The Winklevii use ‘hot’ (internet-connected) and ‘cold’ (never-connected) laptops to buy their stash of the digital currency securely. They then destroy the laptops with sledgehammers and erase all digital copies of the long alphanumeric code that is the digital key to their holdings in favour of printing it out on pieces of paper.
They cut up the printouts into several parts and fly all over the US, stashing the parts in separate safe deposit boxes around the country. To steal the code, a thief would have to break into the correct safe deposit box, in the right branch of different banks. Paranoid? The Winklevii?
After they amass their stash, the pair become evangelists for the new money. They spend untold hours trying to convince bankers and financiers that bitcoin is a serious investment opportunity, not some libertarian-cum-anarchist fantasy. But it looks like they will be humiliated again. Wall Street rejects bitcoin.
Warren Buffett calls it “rat poison squared”. BitInstant’s founder, Charlie Shrem, goes off the rails, becoming rather too fond of nightclubs and models. Later he is sentenced to two years in prison for aiding an unlicensed money-transmitting business.
The bitcoin price yo-yoes frantically, spiking during the Eurozone crisis then falling back.
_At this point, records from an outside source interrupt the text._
(** * Mondis: a cache layer in front of a document database

    Shallow embedding of the cache-consistency core:
    - [MongoOperators]: src/CachedQuery/mongoOperators.ts, the in-memory
      emulation of update operators, on a heap of objects;
    - [Redis]: the key/set store the cache lives in;
    - [CachedQuery]: src/CachedQuery/index.ts, cache keys and the cached
      execution protocol;
    - [Handler]: src/CachedQuery/invalidation/handler.ts, the invalidation
      handler;
    - [Invalidation]: the invalidation handler that precedes it, with
      insert invalidation, the parsing of cache keys and rehydration;
    - [Json], [Sample], [Scenario]: an instance of what the code imports
      and the data of the scenarios, to run the definitions.
    The facts proved follow the definitions. *)

From stdpp Require Import gmap strings list fin_maps pretty.
From Stdlib Require Import ZArith Ascii.

Set Warnings "-register-all,-clear-no-such-hyp".

(** ** Outcomes of code that may throw *)

Inductive result (A : Type) : Type :=
| Ok (a : A)
| Throw (msg : string).
Arguments Ok {A} a.
Arguments Throw {A} msg.

Definition is_ok {A} (r : result A) : bool :=
  match r with Ok _ => true | Throw _ => false end.

Definition result_bind {A B} (r : result A) (k : A -> result B) : result B :=
  match r with Ok a => k a | Throw m => Throw m end.

(** ** Numbers

    A number of the language is modelled as an integer, [NaN] or one of the
    two infinities; fractions, rounding and the sign of zero are outside
    the model. *)

Inductive number : Type :=
| NaN
| Num (z : Z)
| PosInf
| NegInf.

Global Instance number_eq_dec : EqDecision number.
Proof. solve_decision. Defined.

Definition Infinity : number := PosInf.

Definition num_add (a b : number) : number :=
  match a, b with
  | NaN, _ | _, NaN => NaN
  | Num x, Num y => Num (x + y)
  | PosInf, NegInf | NegInf, PosInf => NaN
  | PosInf, _ | _, PosInf => PosInf
  | NegInf, _ | _, NegInf => NegInf
  end.
(** * lab0/c_src/main.c: generation and binary export of tagged records

    A shallow embedding of the C program and the properties of its
    record generator and of the binary dump it writes.

    Conventions of the embedding.
    - [int] values ([i], the two static counters, the [type] fields) are
      [Z]; signed overflow is undefined behaviour and is modelled as such.
    - A [float] is its IEEE-754 binary32 bit pattern, a [Z] below [2^32].
    - [char] arrays are lists of [Byte.byte].
    - The C functions read and write process state (two [static]
      counters, the clock, [stdout], the heap block, the output file):
      they are computations in a state monad [M] whose results are
      either [Done] or [Undefined]: an operation whose behaviour the C
      standard leaves undefined was reached, in the state given.
    - The heap is the one block [main] allocates, a list of records
      not yet initialised ([None]) or stored ([Some]); the bytes of a
      record are produced when [fwrite] reads it, under the platform's
      sizes, alignments and byte order. *)

From Stdlib Require Import ZArith List Lia Bool.
From Stdlib Require Import Strings.String Strings.Byte.
From stdpp Require Import base list.

Import ListNotations.
Local Open Scope Z_scope.

(** ** Machine integers *)

Definition INT_MAX : Z := 2147483647.
Definition INT_MIN : Z := -2147483648.

(** Conversion of an [int] to [uint32_t] (the usual arithmetic
    conversions applied by [i < len]). *)
Definition to_uint32 (i : Z) : Z := i mod 2 ^ 32.

(** ** Enumerations, tables and record types *)

Inductive export_type_e : Type := VALUE | M_VALUE | MESSAGE.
The main bitcoin exchange, Mt Gox, collapses after hackers steal US$450 million.
US prosecutors shut down Silk Road, an online black market best known as a platform for selling illegal drugs where bitcoin is the currency of choice.
But by late 2017 investors were, at last, starting to take the cryptocurrency seriously, sending the price of a bitcoin surging past US$10,000. That made the twins’ combined initial investment worth US$2 billion, making them the billionaires of the title of Mezrich’s book. (It is now trading at around US$8,000, but still.)
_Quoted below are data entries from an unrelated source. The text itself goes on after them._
Definition HasConfigFile (fs : FileSystem) (repoDir repoConfig : string)
    : bool * option error :=
  let '(_, err) := os_Stat fs (configFilePath repoDir repoConfig) in
  if os_IsNotExist err then (false, None)
  else if isnil err then (true, None)
  else (false, err).

End ParserValidator.

End yaml.

(** ** Package runtime: the apply step *)

Module runtime.
Import Go.

(** [*logging.SimpleLogger], identified by its source tag. *)
Record SimpleLogger := { Source : string }.

(** Modelled from the spec: the declaration of
    [models.ProjectCommandContext] is not among the source files; these
    are the fields [ApplyStepRunner.Run] reads, at the types it uses them
    at. *)
Record ProjectCommandContext := {
  RepoRelDir : string;
  Workspace : string;
  ProjectConfig : option valid.Project;
  CommentArgs : list string;
  Log : SimpleLogger
}.

(** What [Run] does to the outside world, in the order it does it: a call
    of the executor's [RunCommandWithVersion] with its five arguments, or
    a line written through the context's logger. *)
Inductive Event :=
| ExecCall (log : SimpleLogger) (path : string) (args : list string)
           (v : option Version) (workspace : string)
| LogInfo (log : SimpleLogger) (msg : string).

(** The interface [TerraformExec].  The external process answers from
    the call's arguments and from everything that happened before. *)
Record TerraformExec := {
  RunCommandWithVersion :
    list Event -> SimpleLogger -> string -> list string -> option Version -> string
    -> string * option error
}.

Record ApplyStepRunner := { TerraformExecutor : TerraformExec }.

(** [GetPlanFilename] belongs to this package, in a file that is not
    among the sources; [Run] only joins its result to the working path. *)
Class Deps := {
  GetPlanFilename : string -> option valid.Project -> string
}.

(** Computations that append to the trace of events. *)
Definition M (A : Type) : Type := list Event -> A * list Event.

Definition ret {A} (a : A) : M A := fun tr => (a, tr).

Definition bind {A B} (m : M A) (k : A -> M B) : M B :=
  fun tr => let '(a, tr') := m tr in k a tr'.

Definition emit (e : Event) : M unit := fun tr => (tt, (tr ++ [e])%list).

Definition history : M (list Event) := fun tr => (tr, tr).

#[export] Instance M_ret : MRet M := @ret.
#[export] Instance M_bind : MBind M := fun A B k m => bind m k.

(** A call through the interface value: the call is recorded, the
    answer is the executor's. *)
Definition call_RunCommandWithVersion (exec : TerraformExec)
    (log : SimpleLogger) (path : string) (args : list string)
    (v : option Version) (workspace : string) : M (string * option error) :=
  past ← history;
  emit (ExecCall log path args v workspace);;
  mret (RunCommandWithVersion exec past log path args v workspace).

Definition Log_Info (log : SimpleLogger) (msg : string) : M unit :=
  emit (LogInfo log msg).

Section ApplyStepRunner.
Context `{L : Lib} `{D : Deps}.

Definition Run (a : ApplyStepRunner) (fs : FileSystem)
    (ctx : ProjectCommandContext) (extraArgs : list string) (path : string)
    : M (string * option error) :=
  let planPath := filepath_Join path (GetPlanFilename (Workspace ctx) (ProjectConfig ctx)) in
  let '(stat, err) := os_Stat fs planPath in
  if notnil err || match stat with Some st => IsDir st | None => true end then
    mret (EmptyString,
         Some (errorString ("no plan found at path " +:+ strconv_Quote (RepoRelDir ctx)
                 +:+ " and workspace " +:+ strconv_Quote (Workspace ctx)
                 +:+ " – did you run plan?")))
  else
    let tfApplyCmd :=
      (((("apply" :: "-input=false" :: "-no-color" :: nil) ++ extraArgs)
          ++ CommentArgs ctx) ++ (strconv_Quote planPath :: nil))%list in
    let tfVersion : option Version :=
      match ProjectConfig ctx with
      | Some cfg =>
          match valid.TerraformVersion cfg with
          | Some v => Some v
          | None => None
          end
      | None => None
      end in
    '(out, tfErr) ← call_RunCommandWithVersion (TerraformExecutor a)
                       (Log ctx) path tfApplyCmd tfVersion (Workspace ctx);
    (if isnil tfErr then Log_Info (Log ctx) "apply successful" else mret tt);;
    mret (out, tfErr).

End ApplyStepRunner.

End runtime.

(** ** The lock manager *)

Module locking.

(** Modelled from the spec: the lock manager has no source file here.
    Following the spec, a lock is the ownership of a
    (repoFullName, projectPath, workspace) tuple by one pull request, with
    its acquisition time; the manager keeps an arena of lock records and
    its operations are atomic against that arena.  [TryAcquire] creates a
    lock on a free tuple, re-affirms (does not duplicate) the lock of the
    pull request that holds it, and denies any other pull request, naming
    the holder; [Release] removes the caller's own lock;
    [ReleaseAllForPullRequest] removes every lock of one pull request. *)
Record Tuple := {
  repoFullName : string;
  projectPath : string;
  workspace : string
}.

#[export] Instance Tuple_eq_dec : EqDecision Tuple.
Proof. solve_decision. Defined.

Record Lock := {
  key : Tuple;
  pull : nat;
  time : nat
}.

Definition Arena := list Lock.

Inductive AcquireResult :=
| Acquired
| AlreadyHeldBySelf
| DeniedHeldByOther (holder : nat).

Inductive ReleaseResult := Released | NotHeld.

(** Modelled from the spec: the lock record indexed by a tuple key. *)
Definition lookup_lock (t : Tuple) (arena : Arena) : option Lock :=
  List.find (fun l => bool_decide (key l = t)) arena.

(** Modelled from the spec: [TryAcquire(tuple, pullRequestID)]. *)
Definition TryAcquire (t : Tuple) (p : nat) (now : nat) (arena : Arena)
    : AcquireResult * Arena :=
  match lookup_lock t arena with
  | None => (Acquired, (arena ++ [{| key := t; pull := p; time := now |}])%list)
  | Some l =>
      if bool_decide (pull l = p) then (AlreadyHeldBySelf, arena)
      else (DeniedHeldByOther (pull l), arena)
  end.

(** Modelled from the spec: [Release(tuple, pullRequestID)]. *)
Definition Release (t : Tuple) (p : nat) (arena : Arena) : ReleaseResult * Arena :=
  match lookup_lock t arena with
  | Some l =>
      if bool_decide (pull l = p)
      then (Released, List.filter (fun l' => negb (bool_decide (key l' = t))) arena)
      else (NotHeld, arena)
  | None => (NotHeld, arena)
  end.

(** Modelled from the spec: [ReleaseAllForPullRequest(pullRequestID)]. *)
Definition ReleaseAllForPullRequest (p : nat) (arena : Arena) : Arena :=
  List.filter (fun l => negb (bool_decide (pull l = p))) arena.

(** Modelled from the spec: callers run concurrently and the manager is
    linearizable, so an execution is a sequence of atomic operations, in
    the order in which they take effect; every interleaving of the
    callers is one such sequence. *)
Inductive Op :=
| OpTryAcquire (t : Tuple) (p : nat) (now : nat)
| OpRelease (t : Tuple) (p : nat)
| OpReleaseAll (p : nat).

Inductive Response :=
| RAcquire (r : AcquireResult)
| RRelease (r : ReleaseResult)
| RReleaseAll.

Definition step (op : Op) (arena : Arena) : Response * Arena :=
  match op with
  | OpTryAcquire t p now => let '(r, a) := TryAcquire t p now arena in (RAcquire r, a)
  | OpRelease t p => let '(r, a) := Release t p arena in (RRelease r, a)
  | OpReleaseAll p => (RReleaseAll, ReleaseAllForPullRequest p arena)
  end.

Fixpoint run (ops : list Op) (arena : Arena) : list Response * Arena :=
  match ops with
  | [] => ([], arena)
  | op :: rest =>
      let '(r, a) := step op arena in
      let '(rs, a') := run rest a in
      (r :: rs, a')
  end.

(** The locks of the arena on one tuple. *)
Definition locks_on (t : Tuple) (arena : Arena) : list Lock :=
  List.filter (fun l => bool_decide (key l = t)) arena.

(** Pull request [p] gives up tuple [t] by this operation. *)
Definition gives_up (t : Tuple) (p : nat) (op : Op) : bool :=
  match op with
  | OpTryAcquire _ _ _ => false
  | OpRelease t' p' => bool_decide (t' = t) && bool_decide (p' = p)
  | OpReleaseAll p' => bool_decide (p' = p)
  end.

(** The answer an acquisition by [p] on [t] must get while [a] holds
    [t]: success for [a] itself, denial naming [a] for anyone else. *)
Definition answer_while_held (t : Tuple) (a : nat) (op : Op) (r : Response) : Prop :=
  match op with
  | OpTryAcquire t' p _ =>
      if bool_decide (t' = t) then
        if bool_decide (p = a) then r = RAcquire AlreadyHeldBySelf
        else r = RAcquire (DeniedHeldByOther a)
      else True
  | _ => True
  end.

(** The pull request that holds tuple [t], if any. *)
Definition holder (t : Tuple) (arena : Arena) : option nat :=
  pull <$> lookup_lock t arena.

(** The central invariant: at most one lock per tuple. *)
Definition at_most_one_lock (arena : Arena) : Prop :=
  forall t, List.length (locks_on t arena) <= 1.

End locking.

(** ** Go's package strings *)

Module strings.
Adventures in cryptocurrency
As he chronicles their adventures in cryptocurrency, Mezrich also finds space to update the twins’ dispute with Zuckerberg. He reveals that one reason Zuckerberg was initially reluctant to meet them to settle their claim that he’d pinched their idea was “security concerns”.
He feared the twins would beat him up during mediation in a lawyers’ office. “‘You want to handcuff us to the watercooler?’ Cameron asked,” Mezrich writes. The Winklevii’s lawyer responds: “That won’t be necessary. There’s a glass conference room at the end of the hall. Just one of you will go in for the face-to-face. The rest of us will sit outside and watch.”
And that’s what happens. Cameron Winklevoss and Zuckerberg exchange awkward pleasantries and forced compliments and eventually – Cameron thinks – agree to settle. As he leaves, Zuckerberg’s lawyer, Neel Chatterjee, asks him how the meeting went. “Good,” the boy wonder replies. “Good as in…?” Chatterjee asks. “Good as in I’m going to f*** them in the ear.” To him, US$65 million was a pittance.
It’s tempting to think that the publication of Bitcoin Billionaires marks the end of the Zuckerberg vs the Winkelvii drama. A score draw. But there might be an extra chapter – even another book for Mezrich.
Facebook is building a cryptocurrency that it hopes will allow its two billion users worldwide to send money to each other – most likely through WhatsApp, which it owns. “I believe it should be as easy to send money to someone as it is to send a photo,” Zuckerberg likes to say.
Facebook has discussed whether it might partner with the Winklevoss brothers’ own digital currency exchange, Gemini, to create the new service. Will the old enemies become peers in a new era where money is just bits and bytes? Or will Zuckerberg outflank the twins once again?